All three agents are administered by lumbar puncture (also referred to as a spinal tap or cisternal puncture), at the cervicocranial junction. The human patient is rolled from the lateral decubitus (lying on the side) to prone. Ankles are strapped to the end of a hard X-ray, CT, or MRI table. To obtain images of the cervical region the patient is then carefully tilted in the Trendelenberg position (head down) so the contrast agent (particularly iofendylate) can enter the neck region. Care is given to prevent spilling dye into the posterior cranial fossa (back of the head) or to enter the cranial cavity in general. This speaks to the inability to remove the heavier or more viscous iofendylate without aspirating it with spinal fluid through a lumbar puncture needle in the low back (sticking up vertically) or back of the neck. Removal of iofendylate is necessary since it is not water-soluble.

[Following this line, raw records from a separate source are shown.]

Lemma read_sound c f n off :
  sound c f -> 0 <= off -> off + Z.of_nat n <= len c ->
  exists f', read_exact_at ahead fs n off f = (Ok (take n (drop (Z.to_nat off) c)), f') /\ sound c f' /\ same_file f f'.
Proof.
  intros Hf Ho Hn. destruct (load_sound c f Hf) as (f1 & E & H1 & Hsame & Eo & [r Hr]).
  unfold read_exact_at. rewrite E, Hr. pose proof H1 as [Hd Hs Hm (i & nd & E1 & E2 & E3 & E4)]. rewrite Hr in E4.
  destruct E4 as (Ei & Hoff & Hp & Hb).
  set (r1 := if off =? offset f1 then r else seek off r).
  assert (H2 : r_ino r1 = i /\ r_pos r1 = off + len (r_buf r1) /\ r_buf r1 = take (length (r_buf r1)) (drop (Z.to_nat off) c)).
  { unfold r1. destruct (Z.eqb_spec off (offset f1)) as [->|]; [done|]. cbn. by split_and!; [|rewrite Z.add_0_r|]. }
  destruct H2 as (Ei1 & Hp1 & Hb1).
  pose proof (reader_rest c (r_buf r1) off (r_pos r1) Ho Hp1 Hb1) as Hrest.
  assert (Hlb : len (r_buf r1) <= len c - off).
  { apply (f_equal length) in Hrest. unfold len in *. rewrite length_app, !length_drop in Hrest. lia. }
  assert (Hav : (n <= length (drop (Z.to_nat off) c))%nat) by (unfold len in *; rewrite length_drop; lia).
  assert (Hread : exists r2, read_exact ahead fs n r1 = Some (take n (drop (Z.to_nat off) c), r2)
    /\ r_ino r2 = i /\ r_pos r2 = off + Z.of_nat n + len (r_buf r2)
    /\ r_buf r2 = take (length (r_buf r2)) (drop (Z.to_nat (off + Z.of_nat n)) c)).
  { unfold read_exact. rewrite Ei1, E2, E3, Hrest. destruct (Nat.ltb_spec (length (drop (Z.to_nat off) c)) n); [lia|].
    destruct (Nat.leb_spec n (length (r_buf r1))) as [Hle|Hgt].
    - eexists. split; [reflexivity|]. cbn. split_and!; [done| |].
      + unfold len in *. rewrite length_drop. lia.
      + rewrite length_drop. rewrite Hb1 at 1. rewrite skipn_firstn_comm, drop_drop. do 2 f_equal. lia.
    - unfold read_ahead. rewrite E2, E3. eexists. split; [reflexivity|]. cbn [r_ino r_pos r_buf].
      replace (r_pos r1 + (Z.of_nat n - len (r_buf r1))) with (off + Z.of_nat n) by lia.
      split_and!; [done|done|]. apply take_itself. }
  destruct Hread as (r2 & -> & R1 & R2 & R3).
  assert (Hw : as_u64 (off + Z.of_nat n) = off + Z.of_nat n) by (apply wrap_small; unfold ISIZE_MAX in *; lia).
  rewrite Hw, Hs. destruct (Z.leb_spec (len c) (off + Z.of_nat n)).
  - eexists. split; [reflexivity|]. split; [|done]. split; [done..|]. exists i, nd. by split_and!.
  - eexists. split; [reflexivity|]. split; [|done]. split; [done..|]. exists i, nd. split_and!; [done..|].
    cbn. split_and!; [done|lia|lia|done|done].
Qed.

Lemma reload_listed cs l : Forall2 listed cs l ->
  exists l', hot_reload ahead fs l = (Ok tt, l') /\ Forall2 listed cs l' /\ Forall2 same_file l l'.
Proof.
  induction 1 as [|c f cs l Hf Hl (l' & E & H1 & H2)]; [by exists []|]. cbn [hot_reload].
  assert (Hsame : Forall2 same_file l l) by (clear; induction l; by constructor).
  destruct c as [c|].
  - rewrite (so_file _ _ Hf). destruct (load_sound c f Hf) as (f' & Ef & Hf' & Hsf & _). rewrite Ef.
    exists (f' :: l). split_and!; [done| |]; by constructor.
  - destruct Hf as (Hd & Hh & Ho). rewrite Hd, E. exists (f :: l'). split_and!; [done| |]; by constructor.
Qed.

(** *** Requests *)

(** What the peer sends: stream, index, flags, the position's low and high half, the length. *)
Record Ask : Type := mkAsk { a_stream : Z; a_index : Z; a_flags : Z; a_low : Z; a_high : Z; a_count : Z }.

Definition position_of (a : Ask) : Z := a_high a * 2 ^ 32 + a_low a.

(** The peer asks for bytes of a file of the list, at a position whose low half has no bit 31. *)
Definition in_range (cs : list (option (list byte))) (a : Ask) : Prop :=
  a_flags a = 2 /\ 0 <= a_index a < 2 ^ 31 /\ 0 <= a_low a < 2 ^ 31 /\ 0 <= a_high a < 2 ^ 31 /\ 0 <= a_count a < 2 ^ 31
  /\ exists c, cs !! Z.to_nat (a_index a) = Some (Some c) /\ position_of a <= len c.

Definition bytes_at (cs : list (option (list byte))) (a : Ask) : list byte :=
  match cs !! Z.to_nat (a_index a) with
  | Some (Some c) => take (Z.to_nat (a_count a)) (drop (Z.to_nat (position_of a)) c)
  | _ => []
  end.

Definition answer_to (cs : list (option (list byte))) (a : Ask) : ClipboardFile :=
  ContentsResponse 1 (a_stream a) (bytes_at cs a).

Definition ask (a : Ask) (s : ClipFiles) : option (list (result CliprdrError ClipboardFile) * ClipFiles) :=
  read_file_contents ahead fs (a_stream a) (a_index a) (a_flags a) (a_low a) (a_high a) (a_count a) s.

(** The last answer to each of the requests, what is sent for the audit left out. *)
Fixpoint ask_all (l : list Ask) (s : ClipFiles) : option (list (option (result CliprdrError ClipboardFile)) * ClipFiles) :=
  match l with
  | [] => Some ([], s)
  | a :: l => '(r, s) ← ask a s; '(rs, s) ← ask_all l s; Some (last r :: rs, s)
  end.

Lemma or_halves h l : 0 <= h < 2 ^ 31 -> 0 <= l < 2 ^ 31 ->
  Z.lor (as_u64 (Z.shiftl (as_u64 h) 32)) (as_u64 l) = h * 2 ^ 32 + l.
Proof.
  intros Hh Hl. rewrite (wrap_small 64 h), (wrap_small 64 l) by lia. rewrite Z.shiftl_mul_pow2 by lia.
  rewrite wrap_small by lia. rewrite <- Z.lxor_lor, Z.add_nocarry_lxor; [done| |];
  apply Z.bits_inj'; intros k Hk; rewrite Z.land_spec, Z.bits_0;
  (destruct (Z.ltb_spec k 32);
   [rewrite Z.mul_pow2_bits_low by lia; done
   |rewrite (Z.bits_above_log2 l); [by rewrite andb_false_r|lia|];
    destruct (Z.eq_dec l 0) as [->|]; [cbn; lia|apply Z.log2_lt_pow2; [lia|]];
    apply Z.lt_le_trans with (2 ^ 31); [lia|apply Z.pow_le_mono_r; lia]]).
Qed.

Lemma listed_insert cs l i c f : Forall2 listed cs l -> cs !! i = Some (Some c) -> sound c f -> Forall2 listed cs (<[i := f]> l).
Proof.
  intros Hl Hc Hf. rewrite <- (list_insert_id cs i (Some c) Hc). by apply Forall2_insert.
Qed.

Lemma one_answer cs a s : Forall2 listed cs (file_list s) -> in_range cs a ->
  exists audit s', ask a s = Some (audit ++ [Ok (answer_to cs a)], s') /\ Forall2 listed cs (file_list s')
    /\ Forall (fun r => exists l, r = Ok (Files l)) audit.
Proof.
  intros Hl (Hfl & Hi & Hlo & Hhi & Hn & c & Hc & Hp). unfold ask, read_file_contents, request_of. rewrite Hfl. cbn [Z.eqb Pos.eqb].
  rewrite or_halves, (wrap_small 64 (a_index a)), (wrap_small 64 (a_count a)) by lia. fold (position_of a).
  destruct (Forall2_lookup_l _ _ _ _ _ Hl Hc) as (f & Ef & Hf). cbn in Hf.
  assert (Hget : get (a_index a) (file_list s) = Some f).
  { unfold get, len. pose proof (lookup_lt_Some _ _ _ Ef). destruct (Z.ltb_spec (a_index a) (Z.of_nat (length (file_list s)))); [done|lia]. }
  unfold serve_file_contents. rewrite Hget. pose proof Hf as [_ Hs Hm _]. rewrite Hs.
  assert (Hpos : 0 <= position_of a) by (unfold position_of; lia).
  destruct (Z.ltb_spec (len c) (position_of a)); [lia|].
  unfold ISIZE_MAX in *. rewrite (wrap_small 64 (position_of a + a_count a)) by lia.
  set (n := if len c <? position_of a + a_count a then len c - position_of a else a_count a).
  assert (Hn' : 0 <= n /\ position_of a + n <= len c /\ take (Z.to_nat n) (drop (Z.to_nat (position_of a)) c) = bytes_at cs a).
  { unfold bytes_at. rewrite Hc. unfold n. destruct (Z.ltb_spec (len c) (position_of a + a_count a)); split_and!; try lia; [|done].
    rewrite !take_ge; [done| |]; rewrite length_drop; unfold len in *; lia. }
  destruct Hn' as (Hn0 & Hn1 & Hbytes). destruct (Z.ltb_spec (2 ^ 63 - 1) n); [lia|].
  destruct (read_sound c f (Z.to_nat n) (position_of a) Hf Hpos ltac:(lia)) as (f' & -> & Hf' & _). rewrite Hbytes.
  set (l1 := <[Z.to_nat (a_index a) := f']> (file_list s)).
  assert (Hl1 : Forall2 listed cs l1) by (by eapply listed_insert).
  set (k := S (Z.to_nat (a_index a))).
  destruct (reload_listed (drop k cs) (drop k l1) (Forall2_drop _ _ _ _ Hl1)) as (l2 & E2 & Hl2 & _).
  cbn [file_list with_list]. rewrite E2. eexists _, _. split; [reflexivity|]. cbn [file_list with_list].
  split; [rewrite <- (take_drop k cs); apply Forall2_app; [by apply Forall2_take|done]|].
  unfold get_files_for_audit. repeat case_match; constructor; try done. naive_solver.
Qed.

With metrizamide the issue is that if entering the cranial cavity and high dose exposure to the blood brain barrier, side effects are more likely encountered. Issues related to absorption into the general circulation are also encountered.

== Side effects ==
- Headache
- Nausea
- Vomiting
- Mass effect, herniation, and major central nervous system complications including spinal cord compression
- Seizures
- Muscle rigidity and dystonic reaction
- Aphasia
- Adverse neurobehavioral reactions

== History ==
Metrizamide was approved in the US in 1978. Its marketing is discontinued as of 2021.